Return the number of lines below with "Lemma" in them, and nothing else.

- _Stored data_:
□ □ □

(** X2.  [_form_duplicate_getparams] writes keys and values as they are:
    a double quote in a value is not escaped, so the request [k=v" value="w]
    and the request [k" value="v=w] are echoed as the same text. *)
Theorem form_duplicate_getparams_does_not_escape (cls : FilterClass)
  (ps us : Dict) (k v w : string) :
  let inject := (quote ++ " value=" ++ quote)%string in
  k <> "e"%string ->
  _form_duplicate_getparams
    {| klass := cls; request := {| GET := [(k, (v ++ inject ++ w)%string)] |};
       params := ps; used_parameters := us |} []
  = _form_duplicate_getparams
      {| klass := cls; request := {| GET := [((k ++ inject ++ v)%string, w)] |};
         params := ps; used_parameters := us |} [].
Proof.
  intros inject Hk.
  assert (Hk' : (k ++ inject ++ v)%string <> "e"%string).
  { intros E. apply (f_equal String.length) in E.
    rewrite !append_length in E. cbn in E. lia. }
  assert (S : forall key val,
             key <> "e"%string -> echoed [(key, val)] [] = [(key, val)]).
  { intros key val Hkey. apply String.eqb_neq in Hkey.
    unfold echoed. cbn [dict_keys filter app existsb]. rewrite Hkey.
    cbn [orb negb map dict_get]. rewrite String.eqb_refl. reflexivity. }
  rewrite !form_duplicate_getparams_eq. cbn [Filtrate.request GET].
  rewrite (S _ _ Hk), (S _ _ Hk'). cbn [map fst snd join concat].
  f_equal. unfold hidden_input, inject. rewrite !append_assoc. reflexivity.
Qed.

Lemma form_duplicate_getparams_does_not_escape_witness :
  _form_duplicate_getparams
    {| klass := example_date_class;
       request := {| GET := [("q", "a" ++ (quote ++ " value=" ++ quote) ++ "b")] |};
       params := []; used_parameters := [] |}%string []
  = _form_duplicate_getparams
      {| klass := example_date_class;
         request := {| GET := [("q" ++ (quote ++ " value=" ++ quote) ++ "a", "b")] |};
         params := []; used_parameters := [] |}%string [].
Proof.
  apply (form_duplicate_getparams_does_not_escape example_date_class [] []
           "q" "a" "b")%string.
  discriminate.
Defined.

(** *** The date range form *)

Lemma append_neq_longer (a b c : string) :
  String.length b <> String.length c -> (a ++ b)%string <> (a ++ c)%string.
Proof.
  intros H E. apply (f_equal String.length) in E. rewrite !append_length in E. lia.
Qed.
(** * Verification of the Format-Interface-Generator pipeline

    A shallow embedding of the parts of the Go sources that the
    specification talks about:
    - [validator.go]: [lowercaseFieldKeysRecursive] and the
      validation/reformation walk of [ValidateAndReformYAML];
    - [utils/get_expressions.go]: the [CalculatePaddedSize] helper;
    - the generated [simplebmp] codecs [Header] and [ImageData];
    - [generator/generator.go]: the per-record loop of [GenerateCode]
      and the analysis of a record's fields for its template;
    - [config]: [LoadConfig], and [config/defaults.go]: [GetDefaults];
    - [main.go]: the listing of source files and the configuration
      update of [runBootstrap], the loop of [runGeneration] over the
      selected descriptors, the selection prompts
      [showSourceFileSelection] and [showConfigSelection], and the choice
      of the struct tested by [generateTestScript];
    - [utils/get_module.go]: [GetGoModulePath].

    Go strings are modelled as Rocq [string]s (byte strings).  The Go
    library function [strings.TrimSpace] is modelled on single-byte
    (ASCII) characters, which is the domain of the attribute values
    used below.  [strings.ToLower] is Unicode-aware: the models that
    call it take it as a parameter, and the results hold for every
    function in its place (or, where stated, for every idempotent one).
    The generated codecs read from an [io.Reader] that may return short
    reads and write to an [io.Writer] that may fail. *)

From Stdlib Require Import ZArith Lia.
From stdpp Require Import base list gmap strings pretty sorting.
From Stdlib Require Import Ascii String Btauto.

Open Scope string_scope.
Set Warnings "-register-all".

(* ------------------------------------------------------------------ *)
(** ** Go string helpers *)

Module GoStrings.

(** [unicode.IsSpace] on single-byte characters:
    '\t', '\n', '\v', '\f', '\r' and ' '. *)
Definition is_space (c : ascii) : bool :=
  let n := nat_of_ascii c in
  ((9 <=? n) && (n <=? 13))%nat || (n =? 32)%nat.

Fixpoint trim_left (s : string) : string :=
  match s with
  | EmptyString => EmptyString
  | String c r => if is_space c then trim_left r else s
  end.

Definition string_rev (s : string) : string :=
  string_of_list_ascii (rev (list_ascii_of_string s)).

(** [strings.TrimSpace]. *)
Definition TrimSpace (s : string) : string :=
  string_rev (trim_left (string_rev (trim_left s))).

(** The ASCII fast path of [strings.ToLower]: on a string whose bytes
    are all below 0x80, [strings.ToLower] maps 'A'..'Z' to 'a'..'z' and
    keeps every other byte.  On other strings [strings.ToLower] decodes
    UTF-8 and applies [unicode.ToLower], which this function does not
    model; the models below therefore take [strings.ToLower] as a
    parameter, and this function only instantiates it in examples on
    ASCII strings. *)
Definition lower_char_ascii (c : ascii) : ascii :=
  let n := nat_of_ascii c in
  if ((65 <=? n) && (n <=? 90))%nat then ascii_of_nat (n + 32) else c.

Fixpoint ToLower_ascii (s : string) : string :=
  match s with
  | EmptyString => EmptyString
  | String c r => String (lower_char_ascii c) (ToLower_ascii r)
  end.

Definition is_digit (c : ascii) : bool :=
  let n := nat_of_ascii c in ((48 <=? n) && (n <=? 57))%nat.

(** Value of a non-empty run of decimal digits. *)
Fixpoint digits_acc (acc : Z) (s : string) : option Z :=
  match s with
  | EmptyString => Some acc
  | String c r =>
      if is_digit c
      then digits_acc (acc * 10 + Z.of_nat (nat_of_ascii c - 48))%Z r
      else None
  end.

Definition digits_value (s : string) : option Z :=
  match s with
  | EmptyString => None
  | _ => digits_acc 0 s
  end.
(** What a handler writes: the body and status of [http.Error(w, body,
    code)], the [Location] header and status of a redirect, or a
    JSON-encoded value under a [Content-Type] header (status 200, as
    nothing else is set). *)
Inductive response : Type :=
  | http_Error (body : string) (code : nat)
  | http_Redirect (location : string) (code : nat)
  | json_Encode (contentType : string) (v : newURLResponse).

Definition status (w : response) : nat :=
  match w with
  | http_Error _ code => code
  | http_Redirect _ code => code
  | json_Encode _ _ => StatusOK
  end.

(** [hexEscapeNonASCII(s)]: every byte from [0x80] on becomes a percent
    sign and its two hexadecimal digits, in lower case. *)
Definition lowerhex (n : N) : ascii :=
  match String.get (N.to_nat n) "0123456789abcdef" with
  | Some c => c
  | None => "0"%char
  end.

Fixpoint hexEscapeNonASCII (s : string) : string :=
  match s with
  | "" => ""
  | String c t =>
      if (128 <=? code c)%N then
        String "%" (String (lowerhex (N.shiftr (code c) 4))
          (String (lowerhex (N.land (code c) 15)) (hexEscapeNonASCII t)))
      else String c (hexEscapeNonASCII t)
  end.

(** [http.Redirect(w, r, url, code)].  A [url] that [Parse] accepts
    without scheme and host is made absolute: put under the directory of
    the request path unless it starts with a slash, cleaned up to its
    query, a trailing slash kept.  The [Location] header is the result
    with its non-ASCII bytes escaped.  (The anchor in the body repeats the
    same URL; body and [Content-Type] are not recorded.) *)
Definition Redirect (r : Request) (url : string) (code : nat) : response :=
  let url :=
    match Parse url with
    | Ok u =>
        if String.eqb u.(Scheme) "" && String.eqb u.(Host) "" then
          let oldpath := if String.eqb r.(URL_Path) "" then "/" else r.(URL_Path) in
          let url :=
            if String.eqb url "" || negb (HasPrefix url "/")
            then (Path.Split oldpath).1 +:+ url
            else url in
          let '(url, query) :=
            match Index url "?" with
            | Some i => (take i url, drop i url)
            | None => (url, "")
            end in
          let trailing := HasSuffix url "/" in
          let url := Path.Clean url in
          let url :=
            if trailing && negb (HasSuffix url "/") then url +:+ "/" else url in
          url +:+ query
        else url
    | Err _ => url
    end in
  http_Redirect (hexEscapeNonASCII url) code.

(** The first [case] of the create handler's [switch r.Method]. *)
Definition createMethod (v : variant) (m : string) : bool :=
  match v with
  | Base => String.eqb m MethodPost
  | Enhanced => String.eqb m MethodPost || String.eqb m MethodGet
  end.

(** The token the create handler passes to [validateAuthorization]. *)
Definition bearerToken (authHeader : string) : outcome string :=
  index_slice (Split authHeader "Bearer ") 1.

Definition createLinkHandler (v : variant) (env : gmap string string) (d : db)
    (fresh : string) (now : Z) (r : Request) : outcome (db * response) :=
  let authHeader := Get r.(Header) "Authorization" in
  if (len authHeader <? 1) || negb (Contains authHeader "Bearer ") then
    Done (d, http_Error "Unauthorized" StatusUnauthorized)
  else
    token ← bearerToken authHeader;
    let isAuthed := validateAuthorization d token in
    if negb isAuthed then
      Done (d, http_Error "Unauthorized" StatusUnauthorized)
    else if createMethod v r.(Method) then
      let values := r.(URL_Query) in
      let '(url, err) := ParseRequestURI (Get values "url") in
      match err with
      | Some _ => Done (d, http_Error "Malformed URL" StatusBadRequest)
      | None =>
          u ← deref url;
          let '(d', (short, err)) := saveShortUrl env d fresh now (URL_String u) in
          match err with
          | Some _ =>
              Done (d', http_Error "Failed to create short url"
                                   StatusInternalServerError)
          | None =>
              let response :=
                mkNewURLResponse short.(Value)
                  (match v with
                   | Base => None
                   | Enhanced => Some short.(Value)
                   end) in
              Done (d', json_Encode "application/json" response)
          end
      end
    else
      Done (d, http_Error "Method not supported" StatusMethodNotAllowed).

Definition expandLinkHandler (d : db) (r : Request) : outcome response :=
  if String.eqb r.(Method) MethodGet then
    let path := mkShort r.(URL_Path) in
    '(fullUrl, err) ← getFullUrl d path;
    match err with
    | Some _ =>
        Done (http_Error "Failed to get full url" StatusInternalServerError)
    | None => Done (Redirect r fullUrl StatusTemporaryRedirect)
    end
  else
    Done (http_Error "Method not supported" StatusMethodNotAllowed).

(** *** What the random sources and repeated runs contribute *)

(** The alphabet [shortuuid.New()] writes its identifiers in (base 57). *)
Definition DefaultAlphabet : string :=
  "23456789ABCDEFGHJKLMNPQRSTUVWXYZabcdefghijkmnopqrstuvwxyz".

Definition shortuuid_key (k : string) : bool :=
  Bytes.all_bytes (fun c => byte_in c DefaultAlphabet) k.

(** The provisioning step of [main], run once per start of the process,
    each run with its own fresh UUID and clock value. *)
Fixpoint startups (d : db) (runs : list (string * Z)) : db :=
  match runs with
  | [] => d
  | (fresh, now) :: runs' =>
      startups (generateDefaultAuthorizationToken d fresh now).1 runs'
  end.

(** How many rows of the authorization table hold [token]. *)
Definition matching_rows (d : db) (token : string) : nat :=
  length (List.filter (fun r => String.eqb r.(key) token) d.(authorization)).

(** The alphabet of [uuid.New().String()]: lower-case hexadecimal digits
    and dashes. *)
Definition uuid_string (k : string) : bool :=
  Bytes.all_bytes (fun c => byte_in c "0123456789abcdef-") k.

(** A URL scheme as [getScheme] accepts it: a letter, then letters,
    digits, plus, minus and dot. *)
Definition scheme_byte (c : ascii) : bool :=
  between "a" "z" c || between "A" "Z" c || between "0" "9" c || byte_in c "+-.".

Definition scheme_ok (s : string) : bool :=
  match s with
  | "" => false
  | String c t =>
      (between "a" "z" c || between "A" "Z" c) && Bytes.all_bytes scheme_byte t
  end.

(** Bytes below [0x80]. *)
Definition ascii_byte (c : ascii) : bool := (code c <? 128)%N.

(** Bytes that are neither control bytes nor one of the delimiters
    [parse] looks for. *)
Definition quiet (c : ascii) : bool :=
  negb ((code c <? 32)%N || (code c =? 127)%N)
  && negb (byte_in c "%+?@:[").

(** Plain URLs: a lower-case scheme, a host of letters, digits, dots and
    dashes, a path that is empty or starts with a slash and holds
    unreserved bytes and slashes, and a query that is empty or starts with
    a question mark and holds no control byte. *)
Definition plain_scheme (s : string) : bool :=
  negb (String.eqb s "") && Bytes.all_bytes (between "a" "z") s.

Definition plain_host (h : string) : bool :=
  negb (String.eqb h "")
  && Bytes.all_bytes (fun c => isAlnum c || byte_in c ".-") h.

Definition plain_path (p : string) : bool :=
  (String.eqb p "" || HasPrefix p "/")
  && Bytes.all_bytes (fun c => isAlnum c || byte_in c "-._~/") p.

Definition plain_query (qs : string) : bool :=
  (String.eqb qs "" || HasPrefix qs "?") && negb (stringContainsCTLByte qs).

Definition plain_url (scheme host path qs : string) : string :=
  scheme +:+ "://" +:+ host +:+ path +:+ qs.

(** Create requests served one after the other, each call with the
    identifier and the clock value it draws. *)
Fixpoint createRequests (v : variant) (env : gmap string string) (d : db)
    (calls : list (string * Z * Request)) : outcome db :=
  match calls with
  | [] => Done d
  | (fresh, now, r) :: calls' =>
      '(d', _) ← createLinkHandler v env d fresh now r;
      createRequests v env d' calls'
  end.

End Smolink.

(** ** Sample stores and requests, for the concrete runs below *)

Module Sample.
Import Smolink.

Definition env : gmap string string :=
  {[ "BASE_URL" := "https://short.example" ]}.


(** One provisioned token, no link yet. *)
Definition store : db := mkDb [mkAuthorizationRow 1 "secret" 0] ∅.

(** The same token in two rows (the schema allows it). *)
Definition store_twice : db :=
  mkDb [mkAuthorizationRow 1 "secret" 0; mkAuthorizationRow 2 "secret" 0] ∅.

(** One link, under the identifier [abc]. *)
Definition store_abc : db :=
  mkDb [mkAuthorizationRow 1 "secret" 0]
       {[ "abc" := mkLinkRow "https://example.com" 0 ]}.

(** An identifier as [shortuuid.New()] makes them. *)
Definition fresh : string := "mhvXdrZT4jP5T8vBxuvm75".

(** A request to [/c?url=u] with one Authorization header [h]. *)
Definition create (m h u : string) : Request :=
  mkRequest m {[ "Authorization" := [h] ]} "/c" {[ "url" := [u] ]}.

(** A request to [/c?url=u] without an Authorization header. *)
Definition create_anonymous (m u : string) : Request :=
  mkRequest m ∅ "/c" {[ "url" := [u] ]}.

(** A request for the path [p], no header, no query. *)
Definition expand (m p : string) : Request := mkRequest m ∅ p ∅.

End Sample.

(** * Facts about the library functions *)

Module StringFacts.
Import Strings.

Lemma len_drop n s : len (drop n s) = len s - n.
Proof. revert s; induction n as [|n IH]; intros [|c s]; simpl; auto. Qed.


Lemma app_cons c s t : String c s +:+ t = String c (s +:+ t).
Proof. reflexivity. Qed.

Lemma app_nil_l s : "" +:+ s = s.
Proof. reflexivity. Qed.

Lemma take_drop n s : take n s +:+ drop n s = s.
Proof.
  revert s; induction n as [|n IH]; intros [|c s]; simpl; auto.
  by rewrite app_cons, IH.
Qed.

Lemma HasPrefix_nil s : HasPrefix s "" = true.
Proof. by destruct s. Qed.

Lemma HasPrefix_cons c s x p :
  HasPrefix (String c s) (String x p) = Ascii.eqb c x && HasPrefix s p.
Proof.
  unfold HasPrefix; simpl.
  destruct (Ascii.eqb c x); simpl; [done|].
  by rewrite andb_false_r.
Qed.


Lemma HasPrefix_app s p : HasPrefix s p = true <-> exists t, s = p +:+ t.
Proof.
  revert s; induction p as [|x p IH]; intros s.
  - rewrite HasPrefix_nil. split; [by exists s|done].
  - destruct s as [|c s].
    + split; [done|]. by intros [t ?].
    + rewrite HasPrefix_cons, andb_true_iff, IH, Ascii.eqb_eq.
      split.
      * intros [-> [t ->]]. by exists t.
      * intros [t Ht]. rewrite app_cons in Ht. injection Ht as -> ->. eauto.
Qed.


Lemma Index_unfold s sep :
  Index s sep =
    if HasPrefix s sep then Some 0
    else match s with "" => None | String _ t => S <$> Index t sep end.
Proof. by destruct s. Qed.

□ □ □

- _YOUR RESPONSE_:
10